Paysage électoral urbain

Photo: françois-xavier boulanger-nadeau

Saviez-vous, vous électeurs dans Louis Hébert, qu’en plus de devoir choisir un candidat parmi les quatre en lice –le Parti vert n’a toujours pas de candidat dans le comté- vous devrez trancher entre deux candidats conservateurs si vous votez pour ce parti? Regardez les poteaux qui ornent les limites du comté avec celui de Québec et vous comprendrez. C’est l’art d’exploiter le vide. Par exemple, au coin de Myrand et René Lévesque, sur un poteau qui ne semble appartenir, ni au comté de Louis Hébert, ni au comté de Québec, on y a apposé deux affiches, question de ne pas se tromper. La loi sur l’affichage électoral est claire là-dessus. C’est-à-dire qu’il n’y a pas vraiment de règlement. En fait, il y en a à peu près deux. Vous étiez au courant qu’un propriétaire ne peut permettre à son locataire d’afficher son allégeance politique? Vive la démocratie. Par contre, il est fortement déconseillé d’en arracher une. Ça relève de la propriété privée. Privilège politique?

Est-ce normal que les politiciens aient le droit de placarder l’espace public de leur bouille pendant plus d’un mois? Pourquoi, par exemple, les entreprises étudiantes estivales n’ont-elles pas le droit de faire de la publicité gratuite, ne serait-ce qu’une semaine, pour s’afficher. Il ne faut pas se méprendre. Gagner un siège à la Chambre des communes, à l’Assemblée nationale ou dans un Conseil municipal est aussi une question d’affaires. Une affaire de plusieurs dizaines de milliers de dollars, sans compter les avantages. Si on postule pour un travail quelconque, a-t-on le droit de placer une affiche à notre effigie devant l’entreprise qui fournira l’emploi convoité?

Imaginez, si l’élection partielle dans Jean-Talon n’avait pas eu lieu en même temps que l’élection fédérale. Pendant plus de deux mois ces œuvres publicitaires à la bouille pas toujours digne de confiance nous auraient ensorcelé le paysage. Ajoutons le spectre d’une élection provinciale pouvant être déclenchée n’importe quand et l’on frissonne à l’idée d’ajouter un autre mois.

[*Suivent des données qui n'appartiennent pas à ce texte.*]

Lemma responses_accumulate_witness :
  cooldown_s (Policy.config (respond_repeatedly Scenarios.default_engine dismiss 3))
    == 165 /\
  cooldown_s (Policy.config (respond_repeatedly Scenarios.default_engine accept 20))
    == 60.
Proof.
  split.
  - rewrite (proj1 (responses_accumulate Scenarios.default_engine 3))
      by (vm_compute; discriminate).
    vm_compute. reflexivity.
  - rewrite (proj1 (proj2 (responses_accumulate Scenarios.default_engine 20)))
      by (vm_compute; discriminate).
    vm_compute. reflexivity.
Defined.

(** *** The first call on a fresh engine *)

Lemma Fresh_state e :
  Fresh e ->
  history e = [] /\ lastInterventionTime e = 0 /\ conditionHistory e = [].
Proof. intros [c|e0]; repeat split. Qed.

Lemma empty_history_sustained e s :
  conditionHistory e = [] ->
  0 <= sustained_window_s (Policy.config e) ->
  sustain_gate e s = true.
Proof.
  intros Hempty Hw. unfold sustain_gate, track. cbv zeta.
  cbn [conditionHistory Policy.config]. rewrite Hempty. cbn [app].
  unfold pruneConditionHistory. cbn [shift_while c_t].
  assert (E1 : Qltb (st_t s) (st_t s - sustained_window_s (Policy.config e) * 2)
               = false) by (apply Qltb_false; lra).
  rewrite E1. unfold isSustained. cbn [filter c_t].
  assert (E2 : Qgeb (st_t s) (st_t s - sustained_window_s (Policy.config e))
               = true) by (apply Qgeb_true; lra).
  rewrite E2. cbn [filter c_condition].
  rewrite LearningCondition_eqb_refl. reflexivity.
Qed.

(** X18. On an engine fresh from construction or [reset()], with a
    non-negative sustain window, the first [evaluate] intervenes exactly
    when the dominant label is not attentive, the confidence reaches the
    adjusted threshold, the state's timestamp has reached the adjusted
    cooldown (the last-intervention time starts at 0), and
    max_per_10min is positive. *)
Theorem first_evaluate_decides e s a :
  Fresh e ->
  0 <= sustained_window_s (Policy.config e) ->
  (should_intervene (snd (evaluate e s a)) = true <->
   dominant s <> attentive /\
   adjustedThreshold (Policy.config e) <= confidence s /\
   adjustedCooldown (Policy.config e) <= st_t s /\
   0 < max_per_10min (Policy.config e)).
Proof.
  intros Hfresh Hw.
  destruct (Fresh_state e Hfresh) as (Hh & Hl & Hch).
  pose proof (empty_history_sustained e s Hch Hw) as Hgate.
  unfold sustain_gate in Hgate. cbv zeta in Hgate.
  rewrite evaluate_gates. unfold gates_pass. cbv zeta.
  rewrite Hgate.
  change (history (track e s)) with (history e).
  change (lastInterventionTime (track e s)) with (lastInterventionTime e).
  change (Policy.config (track e s)) with (Policy.config e).
  rewrite Hh, Hl. unfold recent_interventions. cbn [filter].
  change (len (@nil InterventionRecord)) with 0.
  split.
  - intros H.
    destruct (CONDITION_INTERVENTIONS (dominant s)) eqn:Et; [discriminate|].
    apply andb_true_iff in H. destruct H as [H H4].
    apply andb_true_iff in H. destruct H as [H H3].
    apply andb_true_iff in H. destruct H as [H1 _].
    apply negb_true_iff in H1, H3, H4. order_facts.
    split; [intros Hd; rewrite Hd in Et; discriminate|].
    split; [exact H1|]. split; [lra|exact H4].
  - intros (Hd & H1 & H3 & H4).
    destruct (CONDITION_INTERVENTIONS (dominant s)) eqn:Et.
    { destruct (dominant s); try discriminate. contradiction. }
    apply andb_true_iff. split; [apply andb_true_iff; split;
                                  [apply andb_true_iff; split|]|].
    + apply negb_true_iff. apply Qltb_false. exact H1.
    + reflexivity.
    + apply negb_true_iff. apply Qltb_false. lra.
    + apply negb_true_iff. apply Qgeb_false. exact H4.
Qed.

Lemma first_evaluate_decides_witness :
  should_intervene
    (snd (evaluate (Policy.reset Scenarios.default_engine)
            (Scenarios.confused_state 1000) Scenarios.ambient)) = true /\
  should_intervene
    (snd (evaluate (Policy.reset Scenarios.default_engine)
            (Scenarios.confused_state 100) Scenarios.ambient)) = false.
Proof.
  assert (Hf : Fresh (Policy.reset Scenarios.default_engine))
    by apply fresh_reset.
  assert (Hw : 0 <= sustained_window_s
                      (Policy.config (Policy.reset Scenarios.default_engine)))
    by (vm_compute; discriminate).
  split.
  - apply (first_evaluate_decides _ (Scenarios.confused_state 1000)
             Scenarios.ambient Hf Hw).
    split; [discriminate|].
    split; [vm_compute; discriminate|].
    split; [vm_compute; discriminate|vm_compute; reflexivity].
  - destruct (should_intervene
                (snd (evaluate (Policy.reset Scenarios.default_engine)
                        (Scenarios.confused_state 100) Scenarios.ambient)))
             eqn:E; [|reflexivity].
    apply (first_evaluate_decides _ (Scenarios.confused_state 100)
             Scenarios.ambient Hf Hw) in E.
    destruct E as (_ & _ & Hcool & _). vm_compute in Hcool.
    exfalso. apply Hcool. reflexivity.
Defined.

(** *** The re-evaluation delay of a cooldown abstention *)

(** X19. When [evaluate] abstains citing the cooldown with [r] seconds
    remaining, [r] is at least 1, it is the suggested re-evaluation
    delay, and it is enough: a state [r] seconds later than this one is
    no longer held back by the cooldown gate. *)
Theorem cooldown_delay_is_sufficient e s a r :
  reasoning (snd (evaluate e s a)) = CooldownActive r ->
  (1 <= r)%Z /\
  next_evaluation_s (snd (evaluate e s a)) = inject_Z r /\
  lastInterventionTime (fst (evaluate e s a)) = lastInterventionTime e /\
  Qltb (st_t s + inject_Z r - lastInterventionTime e)
       (adjustedCooldown (Policy.config e)) = false.
Proof.
  unfold evaluate.
  destruct (CONDITION_INTERVENTIONS (dominant s)); [discriminate|].
  destruct (Qltb (confidence s) _); [discriminate|].
  destruct (negb _); [discriminate|].
  change (lastInterventionTime (track e s)) with (lastInterventionTime e).
  change (Policy.config (track e s)) with (Policy.config e).
  destruct (Qltb (st_t s - lastInterventionTime e)
              (adjustedCooldown (Policy.config e))) eqn:E.
  2:{ destruct (Qgeb _ _); discriminate. }
  cbn [snd fst reasoning next_evaluation_s noIntervention
       lastInterventionTime track].
  intros H. injection H as <-. unfold Math_ceil.
  set (x := adjustedCooldown (Policy.config e)
            - (st_t s - lastInterventionTime e)).
  pose proof (Qle_ceiling x) as Hup.
  apply Qltb_true in E.
  assert (Hx : 0 < x) by (unfold x; lra).
  split; [|split; [reflexivity|split; [reflexivity|]]].
  - destruct (Z_lt_le_dec (Qceiling x) 1) as [Hlt|Hge]; [|exact Hge].
    exfalso.
    assert (Hz : inject_Z (Qceiling x) <= inject_Z 0)
      by (rewrite <- Zle_Qle; lia).
    change (inject_Z 0) with 0 in Hz. lra.
  - apply Qltb_false.
    set (up := inject_Z (Qceiling x)) in *. unfold x in Hup. lra.
Qed.

Lemma cooldown_delay_is_sufficient_witness :
  let e := fst (evaluate Scenarios.default_engine
                  (Scenarios.confused_state 1000) Scenarios.ambient) in
  reasoning (snd (evaluate e (Scenarios.confused_state 1003) Scenarios.ambient))
    = CooldownActive 117 /\
  Qltb (1003 + inject_Z 117 - lastInterventionTime e)
       (adjustedCooldown (Policy.config e)) = false.
Proof.
  cbv zeta.
  assert (H : reasoning
                (snd (evaluate
                        (fst (evaluate Scenarios.default_engine
                                (Scenarios.confused_state 1000)
                                Scenarios.ambient))
                        (Scenarios.confused_state 1003) Scenarios.ambient))
              = CooldownActive 117) by (vm_compute; reflexivity).
  split; [exact H|].
  exact (proj2 (proj2 (proj2 (cooldown_delay_is_sufficient _ _ _ _ H)))).
Defined.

Le plus drôle, dans tout ça, c’est que la ville de Québec est justement en train d’essayer de modifier les règlements sur l’affichage commercial en le restreignant. Un premier règlement adopté au début de l’été contraignait les commerçants à réduire considérablement la taille de leurs enseignes. Qui a réussi à faire reculer la ville? Les pétrolières. L’argument utilisé? En réduisant le format des affiches servant à annoncer leur prix, la compétition entre les stations allait être affectée, ce qui aurait pour conséquence une augmentation. J’espère que vous ne sursauterez pas en apprenant que la ville a reculé. Maintenant, l’administration municipale soutient qu’elle est à la recherche d’une solution plus équitable pour tout le monde. En attendant, profitez du paysage publicitaire politique. Ça vous dérange?